Return, word for word, only the lines of the data below that lie between the line with "their times, exactly" and the line with "is made: a primary", those two lines included.

Top of Recorded data

(* ===== verification/DownThms.v ===== *)
(** * Theorems about the downstream LDM

    The properties of the modules that a downstream LDM consists of (AutoShift.v,
    ProdInfo.v, XdrData.v, Down6.v) and of sequences of messages to it, with witnesses
    on the queue of PqExample.v. *)

From stdpp Require Import strings.
From S2P Require Import Prelude Timestamp NumTheory Fb SkipList TimeQueue RegionList RegionHash.
From S2P Require Import RegionAlloc RegionThms SigIndex Riul Sizes PqShare PqCore Xlen AutoShift XdrData ProdClass ProdInfo.
From S2P Require Import PqOps PqCtl PqRead PqEntry Down6 PqInv PqAccess PqDelete PqRoom PqNew PqReserve PqSession PqInsert.
From S2P Require Import PqReserved Down6Ok Down6Run PqMake PqExample.

#[local] Opaque ex_create ex_created ex_inserted.

Section metadata.

(** The metadata that a downstream LDM enters.  [dh_setInfo()] never fails on a
    valid buffer and leaves strings within the limits of the protocol.  When the
    name of the host that created the product leaves room for the
    separator, it is kept, and a chain of two relays gives the same
    metadata as the second relay alone: the names of hosts do not accumulate. *)
Theorem dh_setInfo_relay b i h1 h2 :
  isValid b = true → no_sep (creating_host (pi_origin i)) →
  (String.length (creating_host (pi_origin i)) + SEP_STR_LEN ≤ HOSTNAMESIZE)%nat →
  ∃ b1 b2, dh_setInfo (Some b) i h1 = Ok (Some b1) ∧ dh_setInfo (Some b1) (ib_info b1) h2 = Ok (Some b2) ∧
    ib_ok b1 ∧ ib_ok b2 ∧ creating_host (pi_origin (ib_info b1)) = creating_host (pi_origin i) ∧
    dh_setInfo (Some b) i h2 = Ok (Some b2).
Proof.
  intros Hv Hno Hl. do 2 eexists. split; [by apply dh_setInfo_spec|]. split; [by apply dh_setInfo_spec|].
  cbn [ib_info magic]. rewrite relayed_again by done. split; [split; [done|apply relayed_short]|].
  split; [split; [done|apply relayed_short]|]. split; [by apply creating_host_relayed|by apply dh_setInfo_spec].
Qed.

(** Copies of metadata.  A clone of metadata whose strings are within their limits
    is equal to it under [pi_equals()], which holds of two metadata exactly when
    they are the same. *)
Theorem pi_clone_equals i mem :
  info_short i →
  ∃ b, pi_clone (Some i) (Some mem) = Ok (Some b) ∧ ib_ok b ∧
    ∀ j, pi_equals false (Some (CInfo (ib_info b) true)) (Some (CInfo j true)) = Ok (bool_decide (i = j)).
Proof.
  intros Hi. eexists. rewrite pi_clone_spec. split; [reflexivity|]. rewrite cut_id by done.
  split; [by split|]. intros j. apply pi_equals_spec.
Qed.

(** The nil product.  [dp_isNil()] of a product with strings never holds: one that
    has data is not nil, and one whose metadata is like that of the nil product,
    which has null strings, makes the comparison read a null pointer. *)
Theorem dp_isNil_correct info data :
  dp_isNil false (CInfo info true) data ≠ Ok true ∧
  (0 < pi_sz info → dp_isNil false (CInfo info true) data = Ok false) ∧
  (pi_feedtype info = 0 → pi_seqno info = 0 → pi_sz info = 0 → pi_arrival info = TS_ZERO →
   pi_signature info = sig_zero → dp_isNil false (CInfo info true) data = Err OutOfBounds).
Proof. split; [apply dp_isNil_never|]. split; [apply dp_isNil_pos|apply dp_isNil_fault]. Qed.
End metadata.

Section shift.
Context {W : Type} {Sys : System W}.

(** C16: the automatic shift.  With one process [as_process()] does nothing; without
    memory it changes nothing and says so; otherwise the queue holds, in the order of
    their times, exactly the entries, the new one included, that are newer than the
    previous decision, and when two intervals have passed since then a new decision
    is made: a primary process is to switch when it had at most as many products
    accepted as every other process on average (which are those that were rejected here), another when it had at
    least as many; in between no process is to switch. *)
Theorem as_process_correct a l interval success size mem (w : W) now w' :
  as_rep a l → in_order l now → Z.of_nat (length l) < 2 ^ 32 - 1 → gettimeofday w = (inr now, w') →
  ∃ st a' w2, as_process a interval success size mem w = Ok (st, a', w2) ∧ (w2 = w ∨ w2 = w') ∧
    process_post a l interval success mem now st a'.
Proof. apply as_process_spec. Qed.
End shift.

Section down.
Context {W : Type} {Sys : System W} {Laws : SystemLaws W} {Wr : Writer W} {WL : WriterLaws W} {Re : Regex}.
Context (interval max_latency : Z).
Implicit Types (p : process (W:=W)) (q : pqueue W) (m : memory).
Abbreviation serve := (serve interval max_latency).
Abbreviation serve_all := (serve_all interval max_latency).

(** HIYA.  When the modules of the process are in order and there is memory,
    [down6_init()] and [down6_set_prod_class()] succeed and leave a process that
    can be served messages. *)
Theorem down6_hiya p upName upAddr mem offered mems :
  proc_ok p → (_info (ps_down p) = None → is_Some mem) → (∀ b, _info (ps_down p) = Some b → ib_ok b) →
  class_wf offered → Forall spec_good (specs offered) → (∀ i, mems i = true) →
  ∃ p1 p2, down6_init p upName upAddr mem = (0, p1) ∧ down6_set_prod_class p1 offered true mems = Ok (0, p2) ∧
    serving p2 ∧ ps_pq p2 = ps_pq p ∧ _upName (ps_down p2) = str_take MAXHOSTNAMELEN upName ∧
    _expectBlkdata (ps_down p2) = false.
Proof. apply hiya_serving. Qed.

(** C11: a whole product.  [down6_hereis()] vets the product: the class, from the
    maximum latency before now on, selects it or not.  A product that is not selected is only
    noted; one that is selected is inserted in the queue with
    the origin of a relay, and the result is the code for the status of the
    insertion, or [DOWN6_SYSTEM_ERROR] when there was no memory. *)
Theorem down6_hereis_correct p infop data bytes m :
  ready p → roomy (ps_pq p) → info_ok (ps_pq p) infop → Z.of_nat (length bytes) = pi_sz infop →
  c_load (ps_xd p) data (pi_sz infop) = Ok bytes →
  (down6_hereis interval max_latency p infop data m = Err AssertFail ∧ refused W) ∨
  ∃ st p', down6_hereis interval max_latency p infop data m = Ok (st, p') ∧ hereis_post max_latency p infop bytes m st p'.
Proof. apply down6_hereis_spec. Qed.

(** C12: the announcement of a product.  A COMINGSOON message is answered by the vetting
    and the status of [pqe_new()] for the relayed metadata: with [OK]
    exactly when the class selects the product and [pqe_new()] reserves a region for it
    in the queue, which is given back at once; then the process expects
    the data, in a buffer of its size if there is memory.  With [DONT_SEND] when the product is not
    selected, is in the queue already, is empty or is larger than the data segment; any other status -
    nothing is left to delete, a request is refused, there is no memory - ends the process.
    An assertion fails only when the system refuses a lock. *)
Theorem down6_comingsoon_correct p m infop pktsz :
  ready p → roomy (ps_pq p) → info_ok (ps_pq p) infop →
  (serve p m (COMINGSOON infop pktsz) = Err AssertFail ∧ refused W) ∨
  ∃ st p', serve p m (COMINGSOON infop pktsz) = Ok (cs_served st p') ∧ comingsoon_post max_latency p infop m st p'.
Proof. apply serve_comingsoon. Qed.

(** C9: a product in pieces.  After a COMINGSOON message that is answered with [OK],
    BLKDATA messages with the signature of the product, however its data is divided among
    them, make the process insert exactly the announced product with all its data
    in order; the process then expects no data any more. *)
Theorem down6_transfer_correct (l : list (memory * (Z * list Z))) p m0 infop pktsz p1 m k d :
  ready p → roomy (ps_pq p) → info_ok (ps_pq p) infop → m_buf m0 = true →
  serve p m0 (COMINGSOON infop pktsz) = Ok (Served (Some OK) p1) →
  let info := relayed infop (_upName (ps_down p)) in
  let bytes := concat (l.*2.*2) ++ d in
  roomy (ps_pq p1) → fits (ps_pq p1) info → d ≠ [] → Z.of_nat (length bytes) = pi_sz infop →
  let msgs := (λ x, (x.1, blk (pi_signature info) x.2)) <$> (l ++ [(m, (k, d))]) in
  (serve_all p1 msgs = Err AssertFail ∧ refused W) ∨
  ∃ st e q' p', serve_all p1 msgs = Ok (if tolerated st then Served None p' else Exited st p') ∧
    inserted (ps_pq p1) (Product info bytes) e q' ∧
    (∃ w, ps_pq p' = set_sys q' w ∧ same_mem (pq_sys q') w) ∧
    (st = down_code e ∨ (st = DOWN6_SYSTEM_ERROR ∧ no_memory m)) ∧
    ready p' ∧ _expectBlkdata (ps_down p') = false.
Proof.
  intros Hr Hroom Hi Hm Hrun info bytes Hroom1 Hfits Hd Hlen msgs.
  destruct (comingsoon_ok interval max_latency p infop m0 pktsz p1 Hr Hroom Hi Hm Hrun) as [[b Hx] _]. fold info in Hx.
  pose proof (xp_remaining _ _ _ _ Hx) as [Hrem _].
  destruct (blkdata_all interval max_latency l p1 info b [] m k d Hx Hroom1 Hfits Hd) as [?|(st & p2 & p3 & p' & H1 & Hq & Hpost & -> & Hr')];
    [unfold bytes in Hlen; change (pi_sz info) with (pi_sz infop) in Hrem; simpl in Hrem; lia|by left|right].
  destruct Hpost as (e & q' & Hins & _ & _ & _ & Hw & Hst). rewrite Hq in Hins.
  eexists st, e, q', _. split; [exact H1|]. split; [exact Hins|]. split; [exact Hw|].
  split; [destruct Hst as [[? _]|?]; [by left|by right]|]. by split.
Qed.

(** C10: memory safety of the downstream LDM.  From HIYA on, a process that is served
    messages in any order that an upstream LDM keeps to - no whole product while data is
    expected - runs into no fault on any further message, whatever its data: every access to the
    buffer is within a live allocation.  It replies, is silent or exits.  An assertion fails
    only when the system refuses a lock or memory.  A product has data, the queue has spare
    blocks, and there is memory for the buffer of a product that is announced ([allowed]). *)
Theorem downstream_safe p p1 m msg :
  serving p → downstream interval max_latency p p1 → roomy (ps_pq p1) → allowed p1 m msg →
  (serve p1 m msg = Err AssertFail ∧ refused W) ∨ ∃ r, serve p1 m msg = Ok r.
Proof.
  intros Hp Hd Hroom Hal. pose proof (downstream_serving interval max_latency p p1 Hp Hd) as Hs.
  destruct (serve_spec interval max_latency p1 m msg Hs Hroom Hal) as [?|(r & Hr & _)]; [by left|right; eauto].
Qed.

(** C18: a whole product between the packets of another.  A HEREIS message that comes
    while data is expected leaves the process expecting that data, but with the metadata of the
    product of the message, although that is not wanted; and when it is larger
    than the buffer, the buffer that the process points to is gone. *)
Theorem hereis_intrudes_correct p info b pre m info' data :
  expecting p info b pre → info_ok (ps_pq p) info' → 0 < pi_sz info' < 2 ^ 32 →
  Z.of_nat (length data) = pi_sz info' → m_buf m = true →
  (∀ c now w, _class (ps_down p) = Some c → gettimeofday (pq_sys (ps_pq p)) = (inr now, w) →
     ¬ selects (vetted max_latency p c now) info') →
  m_saved m ≠ None →
  ∃ p', serve p m (HEREIS info' data) = Ok (Served None p') ∧ _expectBlkdata (ps_down p') = true ∧
    ib_info <$> _info (ps_down p') = Some (relayed info' (_upName (ps_down p))) ∧
    _remaining (ps_down p') = _remaining (ps_down p) ∧ _datap (ps_down p') = Some (b, 0) ∧
    (xd_max (ps_xd p) < pi_sz info' → xd_blocks (ps_xd p') !! b = None).
Proof. apply hereis_intrudes. Qed.
End down.

(** ** Witnesses *)

#[local] Existing Instance prefix_regex.

Lemma dh_setInfo_relay_witness :
  ∃ b1 b2, dh_setInfo (Some (InfoBuf_ MAGIC_VALUE ex_info)) ex_info "relay1.edu" = Ok (Some b1) ∧
    dh_setInfo (Some b1) (ib_info b1) "relay2.edu" = Ok (Some b2) ∧ pi_origin (ib_info b2) = "host.edu_v_relay2.edu"%string.
Proof.
  destruct (dh_setInfo_relay (InfoBuf_ MAGIC_VALUE ex_info) ex_info "relay1.edu" "relay2.edu") as (b1 & b2 & H1 & H2 & _ & _ & _ & H3).
  - reflexivity.
  - vm_compute. reflexivity.
  - vm_compute. repeat constructor.
  - exists b1, b2. split; [exact H1|]. split; [exact H2|].
    assert ((λ b, pi_origin (ib_info b)) <$> match dh_setInfo (Some (InfoBuf_ MAGIC_VALUE ex_info)) ex_info "relay2.edu" with
      Ok b => b | _ => None end = Some "host.edu_v_relay2.edu"%string) as Hc by (vm_compute; reflexivity).
    rewrite H3 in Hc. by injection Hc.
Defined.

Definition ex_buf : InfoBuf := InfoBuf_ 0 (ProdInfo TS_ZERO [] "" 0 0 "" 0).

Lemma pi_clone_equals_witness :
  ∃ b, pi_clone (Some ex_info) (Some ex_buf) = Ok (Some b) ∧ ib_ok b ∧
    ∀ j, pi_equals false (Some (CInfo (ib_info b) true)) (Some (CInfo j true)) = Ok (bool_decide (ex_info = j)).
Proof. apply (pi_clone_equals ex_info ex_buf). split; vm_compute; repeat constructor. Defined.

Lemma dp_isNil_correct_witness :
  dp_isNil false (CInfo ex_info true) [65; 66; 67] = Ok false ∧
  dp_isNil false (CInfo (ProdInfo TS_ZERO sig_zero "host.edu" 0 0 "x" 0) true) [] = Err OutOfBounds.
Proof.
  split; [apply (dp_isNil_correct ex_info [65; 66; 67]); vm_compute; reflexivity|].
  apply (dp_isNil_correct (ProdInfo TS_ZERO sig_zero "host.edu" 0 0 "x" 0) []); reflexivity.
Defined.

Lemma as_process_correct_witness :
  ∃ a st a' w2, as_setLdmCount as_start 2 (World ∅ 0) = Ok (0, a, World ∅ 0) ∧ s_ldmCount a = 2 ∧
    as_process a 60 true 3 (true, true) (World ∅ 0) = Ok (st, a', w2) ∧
    process_post a [] 60 true (true, true) ex_now st a'.
Proof.
  destruct (as_setLdmCount_spec as_start [] 2 (World ∅ 0) ex_now (World ∅ 0) as_start_rep) as (st & a & w & H1 & H2 & _ & H3);
    [lia|reflexivity|].
  destruct H3 as (-> & Ha & Hn & _). assert (w = World ∅ 0) as -> by (by destruct H2).
  destruct (as_process_correct a [] 60 true 3 (true, true) (World ∅ 0) ex_now (World ∅ 0) Ha) as (st & a' & w2 & H4 & _ & H5).
  - split; [constructor|]. intros e He. by apply elem_of_nil in He.
  - reflexivity.
  - reflexivity.
  - exists a, st, a', w2. split; [exact H1|]. split; [exact Hn|]. split; [exact H4|exact H5].
Defined.

(** A process on the new queue, after HIYA; an upstream LDM offers everything from a year
    on. *)
Definition ex_offered : prod_class := Class_ TS_ZERO TS_ENDT (psa_len ex_class) (psa_val ex_class).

Bottom of Recorded data

Response to the exercise
    their times, exactly the entries, the new one included, that are newer than the
    previous decision, and when two intervals have passed since then a new decision
    is made: a primary process is to switch when it had at most as many products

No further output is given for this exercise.